Silverback’s approach to engaging young males of color is grounded in “The Seven Silverback Ways,” which include:
- Give respect to get respect.
- Teach by example.
- Give your word only when you know you can keep it.
- Use your time to improve something.
- Treat everyone like you will need them tomorrow.
- Become an expert at something.
- Let your light shine for others.
In 2013, the program operated in four schools in New Orleans, reaching about 100 eighth grade boys. Of those, 80-90 percent passed the eighth grade LEAP test.
In 2014, with support from the W.K. Kellogg Foundation, the program expanded to seven schools and 200 participants. The program’s efforts have been so well-received that there are six additional schools on the waiting list to begin the program for the 2014-15 school year.
The power of mentorship grows and strengthens within communities and inspires participants to give back and help their peers succeed in school and life. When Silverback expanded to two additional campuses, the eighth grade boys who had participated in the program at another school, Craig Elementary School, decided to start their own mentoring program for fifth grade boys to inspire them from an earlier age.
Dennis said a key component to the program’s success is that they have figured out a way to engage black males out in the community to work on a volunteer basis with young males in schools, further creating more positive role models. The curriculum makes it easy for men to participate, and the structure makes it less stressful for both mentors and young males to participate.

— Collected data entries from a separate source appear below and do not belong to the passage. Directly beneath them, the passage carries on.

(** The value of a group is the sum over its rows. *)
Lemma groupby_sum_value (view : list R) (k : K) (s : V) :
  In (k, s) (groupby_sum add key val view) ->
  m s == sum (map (fun r => m (val r)) (filter (in_group key k) view)).
Proof.
  revert k s. induction view as [|r view IH] using rev_ind; intros k s H.
  - destruct H.
  - rewrite groupby_sum_snoc in H. unfold group_step in H.
    rewrite filter_app, map_app, sum_app. simpl.
    destruct (key r) as [k0|] eqn:Ek.
    + apply group_add_entry in H; [|apply groupby_sum_sorted].
      destruct H as [[N I]|[-> [[N ->]|(s0 & I & ->)]]].
      * assert (G : in_group key k r = false).
        { destruct (in_group key k r) eqn:G; [|reflexivity].
          apply in_group_spec in G. congruence. }
        rewrite G, (IH _ _ I). simpl. ring.
      * assert (G : in_group key k0 r = true) by now apply in_group_spec.
        rewrite G. simpl.
        assert (E : filter (in_group key k0) view = []).
        { apply filter_none. intros r0 I0.
          destruct (in_group key k0 r0) eqn:G0; [|reflexivity].
          exfalso. apply N. apply groupby_sum_keys.
          exists r0. split; [assumption|now apply in_group_spec]. }
        rewrite E. simpl. ring.
      * assert (G : in_group key k0 r = true) by now apply in_group_spec.
        rewrite G, m_add, (IH _ _ I). simpl. ring.
    + assert (G : in_group key k r = false).
      { unfold in_group. now rewrite Ek. }
      rewrite G, (IH _ _ H). simpl. ring.
Qed.

End GroupByFacts.

(** ** Sorted lists *)

Lemma StronglySorted_weaken {A : Type} (R1 R2 : A -> A -> Prop) (l : list A) :
  (forall a b, R1 a b -> R2 a b) -> StronglySorted R1 l -> StronglySorted R2 l.
Proof.
  intros W. induction 1 as [|a l _ IH F]; constructor; [assumption|].
  eapply Forall_impl; [|exact F]. intros b. apply W.
Qed.
(** Body of [for i, sigma_i in enumerate(sigmas)] in [sample_and_save]
    (generate.py:166-172). *)
Definition sample_and_save_level (model : Model) (sigmas : list R) (eps : R)
    (T n_images : nat) (level : nat * R) (x : Tensor) : M Tensor :=
  let (i, sigma_i) := level in
  let alpha_i := eps * (sigma_i / last sigmas 0) ^ 2 in
  let idx_sigmas := repeat (Z.of_nat i) n_images in
  for_each (range T) (sample_and_save_step model idx_sigmas alpha_i i) x.

(** [sample_and_save]. *)
Definition sample_and_save (dataset_image_size : list nat) (model : Model)
    (sigmas : list R) (eps : R) (T n_images : nat) : M Tensor :=
  let image_size := n_images :: dataset_image_size in
  x <- draw_uniform image_size ;;
  for_each (enumerate sigmas)
    (sample_and_save_level model sigmas eps T n_images) x.

(** [ssm_loss]. *)
Definition ssm_loss (scores data_grads : Tensor) : M R :=
  v <- draw_normal (shape scores) ;;
  a <- lift (bmul (transpose v) data_grads) ;;
  a <- lift (bmul a v) ;;
  b <- lift (bmul (transpose v) scores) ;;
  loss <- lift (badd a (smul 0.5 (tmap Rsqr b))) ;;
  let loss := reduce_mean loss in
  _ <- tf_print loss ;;
  ret loss.

End Sampler.

Arguments World G : clear implicits.
Arguments M G A : clear implicits.

(** [sigma_levels] of the main script (generate.py:191-193). *)

(** [tf.linspace(start, stop, num)]: the points
    [start + i * (stop - start) / (num - 1)]; a single point is [start].
    TensorFlow rejects [num = 0]; the list is empty there. *)
Definition linspace (start stop : R) (num : nat) : list R :=
  match num with
  | O => []
  | S O => [start]
  | S n => let step := (stop - start) / INR n in
           map (fun i => start + step * INR i) (seq 0 num)
  end.

Definition sigma_levels (sigma_high sigma_low : R) (num_L : nat) : list R :=
  map exp (linspace (ln sigma_high) (ln sigma_low) num_L).

(** ** Contracts of the external collaborators *)

(** What [tf.random.normal] and [tf.random.uniform] guarantee about the
    tensor they return. *)
Class RandomSourceLaws (G : Type) {RS : RandomSource G} : Prop := {
  normal_shape : forall s g, shape (fst (random_normal s g)) = s;
  normal_wf : forall s g, wf (fst (random_normal s g));
  uniform_shape : forall s g, shape (fst (random_uniform s g)) = s;
  uniform_wf : forall s g, wf (fst (random_uniform s g))
}.

(** The score model returns a tensor shaped like the batch it is given, when
    it is given one noise-level index per row. *)
Definition shape_preserving (model : Model) : Prop :=
  forall x idx, wf x -> dim0 x = Ret (length idx) ->
    shape (model x idx) = shape x.

(** ** Reading a rank-4 tensor by multi-index *)

Definition at4 (t : Tensor) (H W C b h w c : nat) : R :=
  tget t (((b * H + h) * W + w) * C + c).

(** ** The denoising loss, as the specification words it

    Per example, the norm over the spatial dimensions of
    [sigma * score + (x_perturbed - x) / sigma], then the norm of that over
    the channel dimension, squared, averaged over the batch, multiplied by
    0.5 and divided by [num_L]. *)

Section LossSpec.

Variables (num_L B H W C : nat) (score x_perturbed x sigmas : Tensor).

Definition residual (b h w c : nat) : R :=
  tget sigmas b * at4 score H W C b h w c
  + (at4 x_perturbed H W C b h w c - at4 x H W C b h w c) / tget sigmas b.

The Silverback Society also uses a “cohort mentoring model,” which engages all the boys in a certain grade. When Dennis and co-founder Pastor Arthur Wardsworth had one-on-one mentoring experiences when they were younger, often they would return to a peer group that did not encourage the positive changes they had made in their values or behavior. But by working with an entire grade, peer pressure is utilized as a positive force for “Silverback Scholars,” with boys encouraging one another to cooperate with teachers and administrators and reach for their dreams.
The Silverback Society’s partnership with schools is particularly important, as it ensures boys who might not be able to participate in after-school or weekend activities due to a host of obstacles, including transportation or a lack of family support, can reap the benefits of this critical program.
Boys who participate in the Silverback Society remain committed to the organization’s pledge: “I will live my life as though generations depend on me, and I will teach and encourage all of mine to do the same.”